Editorial Zero Hora
Ainda que por motivos questionáveis, entre os quais o temor de provocar novo panelaço, a presidente Dilma Rousseff talvez tenha acertado em se manifestar apenas pelas redes sociais no Dia do Trabalho. Pronunciamentos em cadeia de rádio e televisão devem mesmo ser reservados para momentos excepcionais, quando há grande expectativa da população pela palavra presidencial. Não é o que ocorre em datas rotineiras do calendário oficial, a não ser que o governo tenha algum comunicado importante alusivo à celebração.
Ao recorrer às novas plataformas de comunicação, a presidência da República abre mão da fórmula impositiva, que costuma provocar a rejeição do público, e oferece oportunidade para as pessoas acessarem o que querem ver e ouvir, na hora em que melhor entenderem – como deve ser sempre numa democracia.
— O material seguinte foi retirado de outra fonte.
Lemma page_run offset e st : no_faults e → 0 ≤ offset →
  let refs := group_references tenantID groupID (st_db st) in
  let items := take (Z.to_nat page_size) (drop (Z.to_nat offset) refs) in
  ∃ total st', ListIPGroupReferences tenantID groupID limit offset e st =
      (Ok (mkReferencesPage items total page_size offset (offset + Z.of_nat (length items) <? total)), st') ∧
    st_db st' = st_db st ∧ total = (match items with [] => 0 | _ => Z.of_nat (length refs) end).
Proof.
  intros Hf Ho refs items. unfold ListIPGroupReferences. cbv zeta.
  assert ((offset <? 0) = false) as -> by lia.
  assert ((if 100 <? (if limit <=? 0 then 20 else limit) then 100 else (if limit <=? 0 then 20 else limit))
    = page_size) as ->.
  { unfold page_size. destruct (Z.ltb_spec 100 (if limit <=? 0 then 20 else limit)); lia. }
  erewrite bind_run by by apply query_run. eexists _, _. split_and!; [reflexivity|done|done].
Qed.
(** More is announced exactly when a reference follows. *)
Lemma page_more {A} (refs : list A) offset : 0 ≤ offset →
  let items := take (Z.to_nat page_size) (drop (Z.to_nat offset) refs) in
  let total := match items with [] => 0 | _ => Z.of_nat (length refs) end in
  (offset + Z.of_nat (length items) <? total) = true ↔
  (Z.to_nat offset + Z.to_nat page_size < length refs)%nat.
Proof.
  intros Ho items total. pose proof page_size_range as Hp.
  assert (length items = Z.to_nat page_size `min` (length refs - Z.to_nat offset))%nat as Hlen
    by (unfold items; by rewrite length_take, length_drop).
  rewrite Z.ltb_lt. subst total. destruct items as [|x items'] eqn:Hi; simpl in Hlen |- *; lia.
Qed.
(* ===== verification/NodeAdmin.v ===== *)
(** * Node requests

    The handlers of [internal/api/v2/setup.go] that change a node, its routes or
    retry a policy sync, and those of [operations.go] that queue commands. *)

From S2P Require Import Prelude GoStr Netip Records PolicyConflict CidrColumn Store Events ControlState AgentCommands PolicySync Nodes IPGroups PolicyRules Lifecycle Routes Sessions Access Dispatch PolicyValidation PolicyAdmin.

Open Scope Z_scope.

(** ** Routes *)

(** One route: an address gets the length of its family. *)
Definition normalizeRoute (trimmed : string) : result string :=
  match ParseCIDR trimmed with
  | Some _ => Ok trimmed
  | None =>
    match ParseIP trimmed with
    | None => Err (ErrorString ("invalid CIDR or IP: " +:+ trimmed))
    | Some ip =>
      if existsb (λ c, Ascii.eqb c "/"%char) (String.list_ascii_of_string trimmed) then Ok trimmed
      else Ok (trimmed +:+ if bool_decide (To4 ip = None) then "/128" else "/32")
    end
  end.
(** The loop: each route once, in the order of first occurrence. *)
Fixpoint unique_routes (seen routes : list string) : result (list string) :=
  match routes with
  | [] => Ok []
  | r :: rest =>
    let trimmed := TrimSpace r in
    if (trimmed =? "")%string then unique_routes seen rest else
    route ← normalizeRoute trimmed;
    if one_of route seen then unique_routes seen rest else
    result ← unique_routes (route :: seen) rest;
    Ok (route :: result)
  end.
Definition normalizeRoutes (routes : list string) : result (list string) :=
  result ← unique_routes [] routes;
  Ok (SliceStable str_ltb result).

Record RouteBody := mkRouteBody { ro_CIDR : string; ro_Route : string }.
Definition decodeRouteBody (body : option RouteBody) : result string :=
  match body with
  | None => Err (ErrorString "invalid request body")
  | Some body =>
    let route := TrimSpace (first_nonempty (ro_CIDR body) (ro_Route body)) in
    if (route =? "")%string then Err (ErrorString "route CIDR is required") else Ok route
  end.
(** [if err != nil { WriteError(400, err.Error()) }]. *)
Definition or_invalid {A} (r : result A) : M A :=
  match r with Ok a => mret a | Err x => invalid (error_message x) end.
Definition route_answer (l : list (string * string)) : payload :=
  list_to_map ((λ kv, (kv.1, FText kv.2)) <$> l).

Definition validateTenantAdvertisedRouteConflicts (tenantID : UUID) (node : Node) (targetRegion : string)
    (routes : list string) : M unit :=
  r ← attempt (FindTenantAdvertisedRouteConflict tenantID (N_PublicKey node) targetRegion routes);
  match r with
  | Ok _ => mret ()
  | Err x => write_error (match x with RouteConflictError _ _ _ _ _ _ _ => 409 | _ => 400 end)
               "BAD_REQUEST" (error_message x)
  end.

Definition mutate_routes (node : Node) (tenantID : UUID) (action message : string)
    (metadata data : list (string * string)) (routes : list string) : M payload :=
  writeTransactionalPolicyMutationSuccess node "route" action message
    (_ ← UpdateTenantNodeRoutes (N_ID node) tenantID routes;
     mret (route_answer data, with_texts metadata ∅)).
Definition addTenantNodeRoute (body : option RouteBody) (tenantID : UUID) (node : Node) : M payload :=
  route ← or_invalid (decodeRouteBody body);
  _ ← require_policy_node node;
  normalized ← or_invalid (normalizeRoutes (N_AdvertisedRoutes node ++ [route]));
  if containsString (N_AdvertisedRoutes node) route
  then mret (route_answer [("id", route); ("cidr", route)]) else
  _ ← validateTenantAdvertisedRouteConflicts tenantID node (N_Region node) normalized;
  mutate_routes node tenantID "create" "Route created successfully"
    [("node_id", N_ID node); ("route", route)]
    [("id", route); ("cidr", route); ("node_id", N_ID node)] normalized.

Definition require_route (node : Node) (routeID : string) : M unit :=
  if negb (containsString (N_AdvertisedRoutes node) routeID)
  then write_error 404 "ENDPOINT_NOT_FOUND" "Route not found" else mret ().

Section handlers.
Context `{CidrText} `{Sha256} (uuid_Parse : string → option UUID) (enforcement : string).

Definition replaceTenantNodeRoute (body : option RouteBody) (tenantID : UUID) (nodeID routeID : string)
    : M payload :=
  node ← node_of_request uuid_Parse nodeID tenantID;
  _ ← require_route node routeID;
  newRoute ← or_invalid (decodeRouteBody body);
  _ ← require_policy_node node;
  let updated := (λ route, if (route =? routeID)%string then newRoute else route)
                   <$> N_AdvertisedRoutes node in
  normalized ← or_invalid (normalizeRoutes updated);
  _ ← validateTenantAdvertisedRouteConflicts tenantID node (N_Region node) normalized;
  mutate_routes node tenantID "update" "Route updated successfully"
    [("node_id", N_ID node); ("new_route", newRoute); ("old_route", routeID)]
    [("id", newRoute); ("cidr", newRoute); ("node_id", N_ID node); ("previous", routeID)] normalized.
Definition deleteTenantNodeRoute (tenantID : UUID) (nodeID routeID : string) : M payload :=
  node ← node_of_request uuid_Parse nodeID tenantID;
  _ ← require_route node routeID;
  _ ← require_policy_node node;
  mutate_routes node tenantID "delete" "Route deleted successfully"
    [("node_id", N_ID node); ("route", routeID)]
    [("id", routeID); ("status", "deleted"); ("node_id", N_ID node)]
    (filter (λ route, route ≠ routeID) (N_AdvertisedRoutes node)).
Definition getTenantNodeRoute (tenantID : UUID) (nodeID routeID : string) : M payload :=
  node ← node_of_request uuid_Parse nodeID tenantID;
  _ ← require_route node routeID;
  mret (route_answer [("id", routeID); ("cidr", routeID); ("node_id", N_ID node)]).

(** [strings.Join(parts, "/")]. *)
Fixpoint join_slash (parts : list string) : string :=
  match parts with
  | [] => ""
  | [p] => p
  | p :: rest => p +:+ "/" +:+ join_slash rest
  end.
(** [handleTenantNodeRoutes] for every request other than a GET without a route,
    which lists the routes with their deliveries. *)
Definition change_routes (r : Request) (ctx : Context) (body : option RouteBody) (tenantID : UUID)
    (parts : list string) : M payload :=
  _ ← authorizeTenantPermission enforcement ctx tenantID (required r PermRoutesRead PermRoutesWrite);
  let nodeID := default "" (parts !! 5%nat) in
  node ← node_of_request uuid_Parse nodeID tenantID;
  let routeID := join_slash (drop 7 parts) in
  if (routeID =? "")%string then
    if (Method r =? "POST")%string then addTenantNodeRoute body tenantID node else method_not_allowed
  else if (Method r =? "GET")%string then getTenantNodeRoute tenantID nodeID routeID
  else if (Method r =? "PUT")%string then replaceTenantNodeRoute body tenantID nodeID routeID
  else if (Method r =? "DELETE")%string then deleteTenantNodeRoute tenantID nodeID routeID
  else method_not_allowed.

(** ** Nodes *)

Record NodeBody := mkNodeBody {
  nb_Hostname : string;
  nb_Endpoint : string;
  nb_PrivateIP : string;
  nb_PublicIP : string;
  nb_Region : string;
  nb_VPCID : string;
  nb_Role : string;
  nb_AdvertisedRoutes : option (list string);
}.
Definition isControlRune (c : ascii) : bool :=
  let n := N_of_ascii c in ((n <? 32) || (n =? 127))%N.
Definition node_field (name : string) (max : nat) (value : string) : result string :=
  let normalized := TrimSpace value in
  if (normalized =? "")%string then Ok normalized else
  if (max <? RuneCountInString normalized)%nat
  then Err (ErrorString (name +:+ " must be at most " +:+ Itoa (Z.of_nat max) +:+ " characters")) else
  if existsb isControlRune (String.list_ascii_of_string normalized)
  then Err (ErrorString (name +:+ " cannot contain control characters")) else Ok normalized.
Definition normalizeAndValidateNodeUpdateFields (hostname region vpcID : string)
    : result (string * string * string) :=
  hostname ← node_field "hostname" 100 hostname;
  region ← node_field "region" 50 region;
  vpcID ← node_field "vpc_id" 50 vpcID;
  Ok (hostname, region, vpcID).

(** The UPDATE: [COALESCE(NULLIF($n, ''), column)]. *)
Definition update_node_fields (tenantID nodeID : UUID) (hostname endpoint privateIP publicIP region
    vpcID role : string) : M unit :=
  exec (λ e db, ((), db <| nodes := update_where
    (λ id n, (id =? nodeID)%string && (n_tenant_id n =? tenantID)%string)
    (λ n, n <| n_hostname := first_nonempty hostname (n_hostname n) |>
            <| n_endpoint := first_nonempty endpoint (n_endpoint n) |>
            <| n_private_ip := first_nonempty privateIP (n_private_ip n) |>
            <| n_public_ip := first_nonempty publicIP (n_public_ip n) |>
            <| n_region := first_nonempty region (n_region n) |>
            <| n_vpc_id := first_nonempty vpcID (n_vpc_id n) |>
            <| n_role := role |> <| n_updated_at := env_now e |>) (nodes db) |>)).
(** The answer: the role and the routes. *)
Definition updateTenantNode (body : option NodeBody) (tenantID : UUID) (nodeID : string)
    : M (UUID * string * list string) :=
  node ← node_of_request uuid_Parse nodeID tenantID;
  body ← body_of body;
  if bool_decide (is_Some (nb_AdvertisedRoutes body))
  then invalid "Use the node route API to update advertised routes" else
  '(hostname, region, vpcID) ← or_invalid
    (normalizeAndValidateNodeUpdateFields (nb_Hostname body) (nb_Region body) (nb_VPCID body));
  normalizedRoutes ← or_invalid (normalizeRoutes (N_AdvertisedRoutes node));
  let role := first_nonempty (nb_Role body) (N_Role node) in
  let targetRegion := first_nonempty region (N_Region node) in
  _ ← (if negb (TrimSpace region =? "")%string
       then validateTenantAdvertisedRouteConflicts tenantID node targetRegion normalizedRoutes
       else mret ());
  r ← attempt (update_node_fields tenantID (N_ID node) hostname (nb_Endpoint body) (nb_PrivateIP body)
                 (nb_PublicIP body) region vpcID role);
  match r with
  | Err _ => write_error 500 "UPDATE_NODE_FAILED" "Failed to update node"
  | Ok _ => mret (N_ID node, role, normalizedRoutes)
  end.
Definition deleteTenantNode (tenantID : UUID) (nodeID : string) : M string :=
  node ← node_of_request uuid_Parse nodeID tenantID;
  r ← attempt (ApplyNodeLifecycleTransition (N_PublicKey node)
        (mkNodeTransition "deleted" "node deleted via API" "node_deleted" "user" "Node deleted via API"
           {["node_id" := JString (N_ID node)]}));
  match r with
  | Err x => write_error 500 "UPDATE_NODE_FAILED" ("Failed to delete node: " +:+ error_message x)
  | Ok _ => mret nodeID
  end.

(** ** Retrying a sync *)

Record RetryBody := mkRetryBody {
  rb_NodeID : string;
  rb_PolicyDomain : string;
  rb_Kind : string;
  rb_PolicyRef : string;
  rb_PolicyName : string;
}.
Definition policyRetryPermission (domain : string) : option string :=
  let d := ToLower (TrimSpace domain) in
  if (d =? "acl")%string then Some PermAclsWrite
  else if (d =? "qos")%string then Some PermQosWrite
  else if (d =? "route")%string then Some PermRoutesWrite else None.
Definition errUnsupportedPolicyDomain : error := ErrorString "unsupported policy domain".
Definition first_of (l : list string) : string := default "" (find_map nullif l).
(** The name and the metadata of a policy that exists. *)
Definition resolveRetryPolicy (tenantID : UUID) (node : Node) (domain policyRef requestedName : string)
    : M (string * object) :=
  let base := with_texts [("node_id", N_ID node); ("policy_ref", policyRef)]
                {["retry" := JBool true]} in
  let requestedName := TrimSpace requestedName in
  let d := ToLower (TrimSpace domain) in
  if (d =? "acl")%string then
    match uuid_Parse policyRef with
    | None => fail (ErrorString "invalid ACL policy_ref")
    | Some ruleID =>
      rule ← GetTenantNodeACLRule tenantID (N_ID node) ruleID;
      let name := first_of [requestedName; a_Name rule; a_Description rule] in
      mret (name, with_texts [("rule_id", a_ID rule); ("policy_name", name)] base)
    end
  else if (d =? "qos")%string then
    match uuid_Parse policyRef with
    | None => fail (ErrorString "invalid QoS policy_ref")
    | Some ruleID =>
      rule ← GetTenantNodeQoSRule tenantID (N_ID node) ruleID;
      let name := first_of [requestedName; q_Description rule] in
      mret (name, with_texts [("rule_id", q_ID rule); ("policy_name", name)] base)
    end
  else if (d =? "route")%string then
    if existsb (λ route, (TrimSpace route =? policyRef)%string) (N_AdvertisedRoutes node) then
      let name := first_of [requestedName; policyRef] in
      mret (name, with_texts [("route", policyRef); ("policy_name", name)] base)
    else fail ErrNoRows
  else fail errUnsupportedPolicyDomain.
Definition bad_retry_domain {A} : M A := invalid "policy_domain must be acl, qos, or route".
Definition retryTenantPolicySync (ctx : Context) (body : option RetryBody) (tenantID : UUID) : M payload :=
  match body with
  | None => write_error 400 "BAD_REQUEST" "Invalid request body"
  | Some body =>
    let domain := ToLower (TrimSpace (first_nonempty (rb_PolicyDomain body) (rb_Kind body))) in
    let policyRef := TrimSpace (rb_PolicyRef body) in
    if (rb_NodeID body =? "")%string then invalid "node_id is required" else
    if (domain =? "")%string then invalid "policy_domain is required" else
    if (policyRef =? "")%string then invalid "policy_ref is required" else
    match policyRetryPermission domain with
    | None => bad_retry_domain
    | Some permission =>
      _ ← authorizeTenantPermission enforcement ctx tenantID permission;
      node ← node_of_request uuid_Parse (rb_NodeID body) tenantID;
      _ ← require_policy_node node;
      r ← attempt (resolveRetryPolicy tenantID node domain policyRef (rb_PolicyName body));
      match r with
      | Err ErrNoRows => write_error 404 "NOT_FOUND" "Policy item not found"
      | Err x =>
        if bool_decide (x = errUnsupportedPolicyDomain) then bad_retry_domain
        else write_error 500 "INTERNAL_ERROR" ("Failed to load policy item: " +:+ error_message x)
      | Ok (policyName, metadata) =>
        q ← attempt (queueNodePolicySync node domain "retry" policyRef policyName metadata);
        match q with
        | Err _ => write_error 500 "INTERNAL_ERROR" "Policy retry dispatch failed"
        | Ok (d, delivery) =>
          _ ← recordPolicyChangedAudit node domain "retry" policyRef policyName d;
          let data := <["dispatch" := FDispatch d]> (route_answer [("node_id", N_ID node);
            ("policy_domain", domain); ("policy_ref", policyRef); ("policy_name", policyName)]) in
          mret (match delivery with
                | Some x => <["delivery_history" := FDeliveries [x]]> (<["last_delivery" := FDelivery x]> data)
                | None => data end)
        end
      end
    end
  end.

(** ** Dispatch *)

(** The paths below a node that lead to its policies, [parts[6]]. *)
Inductive policy_path := SecurityPath | QoSPath | RoutesPath.
(** [handleTenantNodes] for such a path; [body] and [route] are what the handlers
    would decode. *)
Definition change_node_policy (path : policy_path) (r : Request) (ctx : Context) (body : PolicyBody)
    (route : option RouteBody) (tenantID : UUID) : M payload :=
  let parts := splitPath (Path r) in
  node ← node_of_request uuid_Parse (default "" (parts !! 5%nat)) tenantID;
  match path with
  | SecurityPath => change_security uuid_Parse enforcement r ctx body tenantID node parts
  | QoSPath => change_qos uuid_Parse enforcement r ctx body tenantID node parts
  | RoutesPath => change_routes r ctx route tenantID parts
  end.
End handlers.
Embora tenha causado surpresa e provocado críticas, a decisão acabou se revelando sensata e adequada.
Ninguém desconhece o fato de que os meios de comunicação tradicionais, especialmente o rádio e a televisão, ainda desfrutam no país de maior audiência dos que as redes sociais.
Porém, a primazia dispensada à internet não os impediu de divulgar os três pronunciamentos gravados em vídeo por Dilma Rousseff, sobre terceirização, salário mínimo e manifestações de rua.
Sem obrigar ninguém a ouvi-la, a presidente conseguiu a audiência desejada.